Engineered “superfolder” variant with rapid, chaperone-independent folding and fast maturation (~14 min), which is why it’s the default CFPS reporter

  1. mRFP1

Slow chromophore maturation (hours) plus low brightness means much of the protein made during a short CFPS reaction never becomes fluorescent inside the readout window

  1. mKO2

Combines fast maturation with comparatively low pKa for fluorescence (~5.5), making readout robust to the pH drift that occurs in glycolysis-fueled cell-free reactions as organic acids (lactate, pyruvate) accumulate

  1. mTurquoise2

Highest quantum yield of any cyan FP (~0.93) and an unusually long fluorescence lifetime, so it gives a strong signal at low CFPS expression levels

  1. mScarlet_I

The “I” (improved-maturation) variant trades a modest QY hit for a maturation time of ~36 min versus multi-hour for parent mScarlet,

  1. Electra2

Blue FP with excitation ~403 nm and emission ~456 nm, which collides directly with NAD(P)H autofluorescence

Create a hypothesis for adjusting one or more reagents in the cell-free mastermix to improve a specific biophysical or functional property and maximize fluorescence over 36-hour incubation. Clearly state the protein, reagents, and expected effect.

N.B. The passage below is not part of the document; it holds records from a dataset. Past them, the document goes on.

(** What a thread carries to the engine is well-formed. *)
Definition t_wf (t : Thread) : Prop := match t with SUBMITTER _ (B_EDIT r) => wf_risk r | _ => True end.

Lemma thread_step_wf t a s t' s' new : thread_step t a s = Some (t', s', new) -> t_wf t' /\ Forall t_wf new.
Proof.
  intros H. step_cases t a H; (split; [|repeat (apply List.Forall_cons || apply List.Forall_nil)]); try done.
  cbn. by eapply (riskFromJson_no_forgery _ _ 0).
Qed.

Lemma admin_edit_do sql now kind body s res e : admin_edit sql now kind body s = Parsed (res, e) ->
  e = d_engine s \/ d_running s = true /\ exists op, e = eng_do sql sql now op (d_engine s) /\
    match op with OAdmin ip _ ttl _ => canonical ip /\ is_u64 ttl | ORemove _ => True | _ => False end.
Proof.
  unfold admin_edit. intros H. destruct (d_running s); cbn [negb] in H; [|simplify_eq; by left].
  repeat case_decide || case_bool_decide; simplify_eq.
  - destruct (ctlPutFromJson body) as [p| |] eqn:E; [|simplify_eq; by left|done]. destruct (ctlPut_wf _ _ E).
    destruct (setAdmin _ _ _ _ _ _ _) as [[r ?] e1] eqn:Es. simplify_eq. right. split; [done|].
    exists (OAdmin (put_ip p) (put_action p) (put_ttlMs p) (put_reason p)). cbn. by rewrite Es.
  - destruct (ctlDelFromJson body) as [id| |]; [|simplify_eq; by left|done].
    destruct (remove _ _ _) as [[r ?] e1] eqn:Es. simplify_eq. right. split; [done|]. exists (ORemove id). cbn. by rewrite Es.
  - repeat case_match; simplify_eq; by left.
  - repeat case_match; simplify_eq; by left.
Qed.

(** What a step does to the engine. *)
Inductive eng_change (t : Thread) (a : Reply) (s s' : Daemon) (t' : Thread) : Prop :=
  | ec_same : d_engine s' = d_engine s -> d_last s' = d_last s -> (forall ok, fin_of t' <> Some (F_DB ok)) -> eng_change t a s s' t'
  | ec_edit sql sql' sql1 sql2 now op :
    a = R_EDIT sql1 sql2 now -> d_running s = true -> d_engine s' = eng_do sql sql' now op (d_engine s) -> d_last s' = d_last s ->
    (forall ok, fin_of t' <> Some (F_DB ok)) ->
    match op with ORisk r => wf_risk r | OAdmin ip _ ttl _ => canonical ip /\ is_u64 ttl | _ => True end -> eng_change t a s s' t'
  | ec_flush sql sql' now :
    fin_of t = Some F_FLUSH -> a = R_EDIT sql sql' now -> d_engine s' = eng_do sql sql' now OFlush (d_engine s) ->
    d_last s' = d_last s -> fin_of t' = Some (F_DB (flushPersistence sql (e_pers (d_engine s))).1) -> eng_change t a s s' t'
  | ec_db ok :
    fin_of t = Some (F_DB ok) -> d_last s' = Some (ok, d_engine s) -> d_engine s' = setDb None 300000 (d_engine s) ->
    fin_of t' = Some F_STOPPED -> eng_change t a s s' t'.

Lemma thread_step_engine t a s t' s' new : thread_step t a s = Some (t', s', new) -> t_wf t -> eng_change t a s s' t'.
Proof.
  intros H Hw. step_cases t a H; try (apply ec_same; done).
  1: by eapply (ec_edit _ _ _ _ _ sql sql _ _ now (ORisk r)).
  1: match goal with E : admin_edit _ _ _ _ _ = _ |- _ => destruct (admin_edit_do _ _ _ _ _ _ _ E) as [->|(Hr & op & -> & Ho)] end;
       [by apply ec_same|eapply (ec_edit _ _ _ _ _ sql sql _ _ now op); try done; by destruct op].
  3: by eapply (ec_edit _ _ _ _ _ sql sql' _ _ now OTick).
  1, 3: eapply (ec_flush _ _ _ _ _ sql sql' now); try done; cbn; by match goal with E : flushPersistence _ _ = _ |- _ => rewrite E end.
  all: by eapply ec_db.
Qed.

Lemma thread_step_rest t a s t' s' new : thread_step t a s = Some (t', s', new) ->
  d_opts s' = d_opts s /\ (d_running s' = true -> d_running s = true \/ needs_started t = true) /\
  (d_started s' = true -> d_started s = true \/ is_starter t = true) /\
  (is_starter t = true -> is_starter t' = true \/ needs_started t = true) /\ Forall (fun u => fin_of u = None) new.
Proof. intros H. step_cases t a H; split_and!; intros; first [done|by left|by right|congruence|by repeat (apply List.Forall_cons || apply List.Forall_nil)]. Qed.

Lemma existsb_keep l i t' (new : list Thread) : existsb is_starter l = true -> (forall t, l !! i = Some t -> is_starter t = true -> is_starter t' = true) ->
  existsb is_starter (<[i := t']> l ++ new) = true.
Proof.
  intros (x & Hx & Ex)%existsb_exists H. apply existsb_exists.
  apply list_elem_of_In, list_elem_of_lookup in Hx as (j & Hx). pose proof (lookup_lt_Some _ _ _ Hx).
  destruct (decide (i = j)) as [->|Hn].
  - exists t'. split; [|by eapply H]. apply list_elem_of_In, elem_of_app. left. eapply (list_elem_of_lookup_2 _ j). by rewrite list_lookup_insert_eq.
  - exists x. split; [|done]. apply list_elem_of_In, elem_of_app. left. eapply (list_elem_of_lookup_2 _ j). by rewrite list_lookup_insert_ne.
Qed.

Lemma restore_empty ok now random ttl :
  let '(ok', e) := restore ok now (setDb (Some db_init) ttl (engine_init random)) in
  ok' = ok /\ (ok = true -> e = fresh_hub random ttl) /\ setDb None 300000 e = engine_init random.
Proof.
  assert (E : purge now ∅ = ∅) by apply map_filter_empty.
  unfold restore, db_load, fresh_hub, setDb. destruct ok; cbn; rewrite ?E, ?map_to_list_empty; by split_and!.
Qed.

Record e_inv (o : DaemonOpts) (random : Z) (s : Daemon) : Prop := {
  ev_opts : d_opts s = o;
  ev_wf : Forall t_wf (d_threads s);
  ev_run : d_raced s = false -> d_running s = true -> d_started s = true;
  ev_open : d_raced s = false -> d_last s = None -> d_started s = true \/ starting s = true ->
    eng_steps (fresh_hub random (do_persistMinTtlMs o)) (d_engine s);
  ev_closed : d_raced s = false -> d_started s = false -> starting s = false -> d_engine s = engine_init random;
  ev_last : d_raced s = false -> forall ok e, d_last s = Some (ok, e) ->
    eng_steps (fresh_hub random (do_persistMinTtlMs o)) e /\ d_engine s = setDb None 300000 e /\ (ok = true -> p_pending (e_pers e) = []);
  ev_flushed : d_raced s = false -> forall t, t ∈ d_threads s -> fin_of t = Some (F_DB true) -> p_pending (e_pers (d_engine s)) = [] }.

Lemma e_inv_new o random : e_inv o random (daemon_new o random).
Proof. constructor; try done; cbn; intros; try done; try naive_solver. Qed.

(** Flushing succeeds only when nothing is pending. *)
Lemma flushed random ttl e sql : eng_steps (fresh_hub random ttl) e ->
  (flushPersistence sql (e_pers e)).1 = true -> p_pending (flushPersistence sql (e_pers e)).2 = [].
Proof.
  intros Hs. destruct (fresh_hub_inv random ttl) as [Hi0 Hp0]. destruct (eng_steps_pers _ _ Hs Hi0 Hp0) as [Hp _].
  pose proof (flush_loop_spec (length (p_pending (e_pers e))) sql 0 _ _ _ Hp) as H. unfold flushPersistence.
  destruct (flush_loop _ _ _ _). cbn. intros E. by apply H.
Qed.

(** Threads that only join leave the engine as it is. *)
Lemma e_inv_spawn o random s s' t : e_inv o random s -> (d_raced s' = false -> d_raced s = false) ->
  d_threads s' = d_threads s ++ [t] -> t_wf t -> fin_of t = None -> is_starter t = false ->
  d_opts s' = d_opts s -> d_running s' = d_running s -> d_started s' = d_started s -> d_engine s' = d_engine s -> d_last s' = d_last s ->
  e_inv o random s'.
Proof.
  intros [E1 E2 E3 E4 E5 E6 E7] Hr Ht Hw Hf Hs F1 F2 F3 F4 F5.
  assert (X : starting s' = starting s) by (unfold starting; rewrite Ht, existsb_app; cbn; by rewrite Hs, !orb_false_r).
  constructor; rewrite ?F1, ?F2, ?F3, ?F4, ?F5, ?X; auto.
  - rewrite Ht. apply Forall_app. split; [done|]. by apply List.Forall_cons.
  - intros R u Hu. rewrite Ht in Hu. apply elem_of_app in Hu as [Hu|Hu%list_elem_of_singleton]; [by apply E7; auto|].
    subst. by rewrite Hf.
Qed.
(** A start over an empty database, and one that fails. *)
Lemma e_inv_start o random iom w s s' : d_inv s -> e_inv o random s -> do_dbPath o <> ""%string -> sane (L_START iom w) s ->
  step (L_START iom w) s = Some s' -> e_inv o random s'.
Proof.
  intros Hd Hv Hdb Hw H. cbn in H. destruct (existsb _ _) eqn:Es; [done|]. unfold start_open in H.
  destruct (good_config iom s) eqn:G; cbn [negb] in H; [|by simplify_eq].
  pose proof Hv as [E1 E2 E3 E4 E5 E6 E7]. rewrite E1 in H. destruct (String.eqb (do_dbPath o) "") eqn:Ed; [by apply String.eqb_eq in Ed|].
  assert (Hst : d_started s = false) by (unfold good_config in G; b2p; done).
  assert (Hsame : forall s1, d_opts s1 = o -> d_threads s1 = d_threads s -> d_running s1 = d_running s -> d_started s1 = d_started s ->
    d_last s1 = d_last s -> d_raced s1 = d_raced s -> (d_raced s = false -> d_engine s1 = d_engine s) -> e_inv o random s1).
  { intros s1 F1 F2 F3 F4 F5 F6 F7. assert (X : starting s1 = starting s) by (unfold starting; by rewrite F2).
    constructor; rewrite ?F2, ?F3, ?F4, ?F5, ?F6, ?X; try done; intros R; rewrite (F7 R);
      [exact (E4 R)|exact (E5 R)|exact (E6 R)|exact (E7 R)]. }
  destruct Hw as [Hw|Hw]; rewrite Hw in H; [cbn in H; injection H as <-; by apply Hsame|].
  assert (Hone : d_raced s = false -> d_engine s = engine_init random) by auto.
  destruct (restore (op_sql w) (op_now w) (setDb (Some db_init) (do_persistMinTtlMs o) (d_engine s))) as [ok e] eqn:Er.
  assert (Hr : d_raced s = false -> (ok = true -> e = fresh_hub random (do_persistMinTtlMs o)) /\ setDb None 300000 e = engine_init random).
  { intros R. rewrite (Hone R) in Er. pose proof (restore_empty (op_sql w) (op_now w) random (do_persistMinTtlMs o)) as X.
    rewrite Er in X. destruct X as (-> & X). done. }
  assert (Hback : d_raced s = false -> setDb None 300000 e = d_engine s).
  { intros R. rewrite (Hone R). by apply (Hr R). }
  destruct ok; cbn [negb] in H; [|injection H as <-; by apply Hsame].
  destruct (op_submit w && op_sub w && _); cbn [negb] in H; injection H as <-; [|by apply Hsame].
  constructor; cbn; try done.
  - apply Forall_app. split; [done|]. by apply List.Forall_cons.
  - intros (R & _)%orb_false_iff. auto.
  - intros (R & _)%orb_false_iff Hl _. destruct (Hr R) as (X & _). rewrite (X eq_refl). apply es_refl.
  - intros _ _. unfold starting. cbn. rewrite existsb_app. cbn. by rewrite orb_true_r.
  - intros (R & _)%orb_false_iff ok e' Hl. destruct (iv_calm _ Hd R) as (C & _). destruct (cm_last _ C) as (_ & (X & _) & _); congruence.
  - intros (R & _)%orb_false_iff u Hu Hf. destruct (iv_calm _ Hd R) as (_ & C). rewrite Forall_forall in C.
    apply elem_of_app in Hu as [Hu|Hu%list_elem_of_singleton]; [|by subst]. destruct (C _ Hu) as (X & _).
    destruct u as [| | | |k pc| | |d|]; try done; [destruct pc; try done|destruct d; try done]; specialize (X eq_refl); congruence.
Qed.
Lemma fin_needs t f : fin_of t = Some f -> needs_started t = true /\ past_cas t = true.
Proof. destruct t as [| | | |k []| | |[]|]; done. Qed.

(** Who has the lock is alone with it. *)
Lemma lock_alone s i j t u : d_inv s -> i <> j -> d_threads s !! i = Some t -> d_threads s !! j = Some u ->
  finishes t = 1 -> finishes u = 1 -> False.
Proof.
  intros Hv Hij Hi Hj Ht Hu. pose proof (zsum_two finishes _ _ _ _ _ finishes_nonneg Hij Hi Hj) as H.
  rewrite <- (iv_lock _ Hv), Ht, Hu in H. unfold b2Z in H. case_match; lia.
Qed.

Hypothesis: For expression of eGFP in BL21(DE3) Star E. coli lysate, increasing the ATP-regeneration capacity and stabilizing redox balance will extend productive translation time, improve chromophore maturation, and increase total fluorescence over a 36-hour incubation.

Protein: enhanced green fluorescent protein, eGFP.

Reagents to adjust: increase glucose or replace part of the glucose with maltodextrin as a slower-release carbon source

Expected effect: Maltodextrin should feed glycolysis more gradually than free glucose, reducing early fuel depletion and pH stress while sustaining ATP regeneration for longer

Begin composing master mix compositions here once assigned artwork wells are received.
Final phase: analyze fluorescence data to determine favorable reagent compositions (due one week after data return). Reaction composition per well: 6 μL Lysate, 10 μL 2X Optimized Master Mix, 2 μL assigned fluorescent protein DNA template, 2 μL custom reagent supplements (20 μL total).

Not sure where data was, sorry doing this HW late!!